(* ===== verification/Notice.v ===== *)
(** The notices the name service sends to data servers: busi/gfs_busi_notice.c. *)
From S2P Require Import Prelude Rbtree Timer Bytes NetBuf Sql State Net.

(** [dsblist_t]; [db_dsid] are the entries of the array in use. *)
Record dsblist := Dsblist { db_fid : Z; db_bindex : Z; db_dsid : list Z }.
Definition MAX_COPIES : Z := 10.

(** The messages: words in network order.  [gap] are the bytes of the local
    array that are never written. *)
Definition delete_msg (now fid bindex : Z) : bytes :=
  be_bytes 4 32 ++ be_bytes 4 now ++ be_bytes 4 5 ++ be_bytes 4 0 ++
  le_bytes 8 (htonll fid) ++ be_bytes 4 bindex ++ be_bytes 4 0.
Definition copy_msg (gap1 gap2 : bytes) (now fid bindex : Z) (ip1 : bytes) (port1 : Z)
    (ip2 : bytes) (port2 : Z) : bytes :=
  be_bytes 4 72 ++ be_bytes 4 now ++ be_bytes 4 7 ++ be_bytes 4 0 ++
  le_bytes 8 (htonll fid) ++ be_bytes 4 bindex ++ ip1 ++ gap1 ++ be_bytes 4 port1 ++
  ip2 ++ gap2 ++ be_bytes 4 port2 ++ be_bytes 4 0.

Section notice.
Context {D : Type} `{!Mysql D, !Env}.
Local Abbreviation SV := (M (svc D)).
Context (parse : Z → SV Z) (fuel : nat) (gap1 gap2 : bytes).

(** [gfs_busi_notice_delete_block] *)
Definition gfs_busi_notice_delete_block (dsid fid bindex : Z) : SV Z :=
  net ← map_get dsid;
  if bool_decide (net = NULL) then mret GFS_BUSI_ERR else
  ret ← in_sql (gfs_mysql_set_deling fid bindex dsid);
  if negb (ret =? SQL_OK) then mret GFS_BUSI_ERR else
  st ← get;
  send_loop parse (mret true) fuel net
    (NetBuf (delete_msg (w_time (tl_world st)) fid bindex) 32 32 0);;
  mret GFS_OK.

(** [gfs_busi_notice_copy_block] *)
Definition gfs_busi_notice_copy_block (dsid_src c_dst fid bindex : Z) : SV Z :=
  net ← map_get dsid_src;
  if bool_decide (net = NULL) then mret GFS_BUSI_ERR else
  st ← get;
  s ← get_conn net;
  d ← get_conn c_dst;
  send_loop parse (mret true) fuel net
    (NetBuf (copy_msg gap1 gap2 (w_time (tl_world st)) fid bindex
               (c_addr s) (u_port (c_user s)) (c_addr d) (u_port (c_user d))) 72 72 0);;
  mret GFS_OK.

(** The grouping of blocks by file and index, which the two checks share: the
    loop over [dsblist] for one block, and the loop over the blocks.  An
    eleventh server of a block is written past its array. *)
Fixpoint group_add (bl : sql_block) (ds : list dsblist) : option (list dsblist) :=
  match ds with
  | [] => Some [Dsblist (sb_fid bl) (sb_bindex bl) [sb_dsid bl]]
  | d :: ds =>
      if (sb_fid bl =? db_fid d) && (sb_bindex bl =? db_bindex d) then
        if MAX_COPIES <=? Z.of_nat (length (db_dsid d)) then None
        else Some (Dsblist (db_fid d) (db_bindex d) (db_dsid d ++ [sb_dsid bl]) :: ds)
      else ds ← group_add bl ds; Some (d :: ds)
  end.
Fixpoint group_blocks (blist : list sql_block) (ds : list dsblist) : option (list dsblist) :=
  match blist with
  | [] => Some ds
  | bl :: blist => ds ← group_add bl ds; group_blocks blist ds
  end.

Fixpoint delete_each (blist : list sql_block) : SV unit :=
  match blist with
  | [] => mret tt
  | bl :: blist =>
      gfs_busi_notice_delete_block (sb_dsid bl) (sb_fid bl) (sb_bindex bl);; delete_each blist
  end.

(** The [for (j = 0; j < num; j++)] loop: more turns than servers read the
    array past its end. *)
Fixpoint delete_first (num : nat) (dsid : list Z) (fid bindex : Z) : SV unit :=
  match num, dsid with
  | O, _ => mret tt
  | S _, [] => ub
  | S num, d :: dsid =>
      gfs_busi_notice_delete_block d fid bindex;; delete_first num dsid fid bindex
  end.
Fixpoint delete_extra (ds : list dsblist) (copies : Z) : SV unit :=
  match ds with
  | [] => mret tt
  | d :: ds =>
      let num := u32 (Z.of_nat (length (db_dsid d)) - copies) in
      (if MAX_COPIES <? num then ub
       else delete_first (Z.to_nat num) (db_dsid d) (db_fid d) (db_bindex d));;
      delete_extra ds copies
  end.

(** [gfs_busi_check_del_block] *)
Definition gfs_busi_check_del_block : SV Z :=
  st ← get;
  let copies := w_copies (tl_world st) in
  r ← in_sql (gfs_mysql_get_delblock 0 copies);
  let '(ret, blist) := r in
  if negb (ret =? SQL_OK) || (Z.of_nat (length blist) <? 1) then mret GFS_ERR else
  delete_each blist;;
  r ← in_sql (gfs_mysql_get_delblock 1 copies);
  let '(ret, blist) := r in
  if negb (ret =? SQL_OK) || (Z.of_nat (length blist) <? 1) then mret GFS_ERR else
  ds ← lift (group_blocks blist []);
  delete_extra ds copies;;
  mret GFS_OK.

(** The loop of [gfs_busi_cpys_handle] over the connections. *)
Fixpoint cpys_loop (dsb : dsblist) (num : Z) (pnet : list Z) : SV unit :=
  match pnet with
  | [] => mret tt
  | p :: pnet =>
      if num <? 1 then mret tt else
      c ← get_conn p;
      if bool_decide (u_dsid (c_user c) ∈ db_dsid dsb) then cpys_loop dsb num pnet
      else match db_dsid dsb with
           | [] => ub
           | src :: _ =>
               gfs_busi_notice_copy_block src p (db_fid dsb) (db_bindex dsb);;
               cpys_loop dsb (num - 1) pnet
           end
  end.
Definition gfs_busi_cpys_handle (dsb : dsblist) (copies : Z) (pnet : list Z) : SV unit :=
  cpys_loop dsb (i32 (copies - Z.of_nat (length (db_dsid dsb)))) pnet.

Fixpoint cpys_each (ds : list dsblist) (copies : Z) (pnet : list Z) : SV unit :=
  match ds with
  | [] => mret tt
  | d :: ds => gfs_busi_cpys_handle d copies pnet;; cpys_each ds copies pnet
  end.

(** [gfs_busi_check_cpy_block] *)
Definition gfs_busi_check_cpy_block : SV Z :=
  st ← get;
  let copies := w_copies (tl_world st) in
  r ← in_sql (gfs_mysql_get_cpyblock copies);
  let '(ret, blist) := r in
  if negb (ret =? SQL_OK) || (Z.of_nat (length blist) <? 1) then mret GFS_ERR else
  r ← map_gettopn 10;
  let '(ret, pnet) := r in
  if negb (ret =? GFS_OK) || (Z.of_nat (length pnet) <? 2) then mret GFS_ERR else
  ds ← lift (group_blocks blist []);
  cpys_each ds copies pnet;;
  mret GFS_OK.

(** [gfs_busi_notice_handle] *)
Definition gfs_busi_notice_handle : SV Z :=
  gfs_busi_check_cpy_block;;
  gfs_busi_check_del_block;;
  mret GFS_OK.
End notice.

########

▸ REQUIREMENT: Please write out exactly the lines from the start of the data through the line that contains "Definition MAX_COPIES : Z := 10.", both ends included, and nothing else.

▸ EXERCISE RESPONSE:
(* ===== verification/Notice.v ===== *)
(** The notices the name service sends to data servers: busi/gfs_busi_notice.c. *)
From S2P Require Import Prelude Rbtree Timer Bytes NetBuf Sql State Net.

(** [dsblist_t]; [db_dsid] are the entries of the array in use. *)
Record dsblist := Dsblist { db_fid : Z; db_bindex : Z; db_dsid : list Z }.
Definition MAX_COPIES : Z := 10.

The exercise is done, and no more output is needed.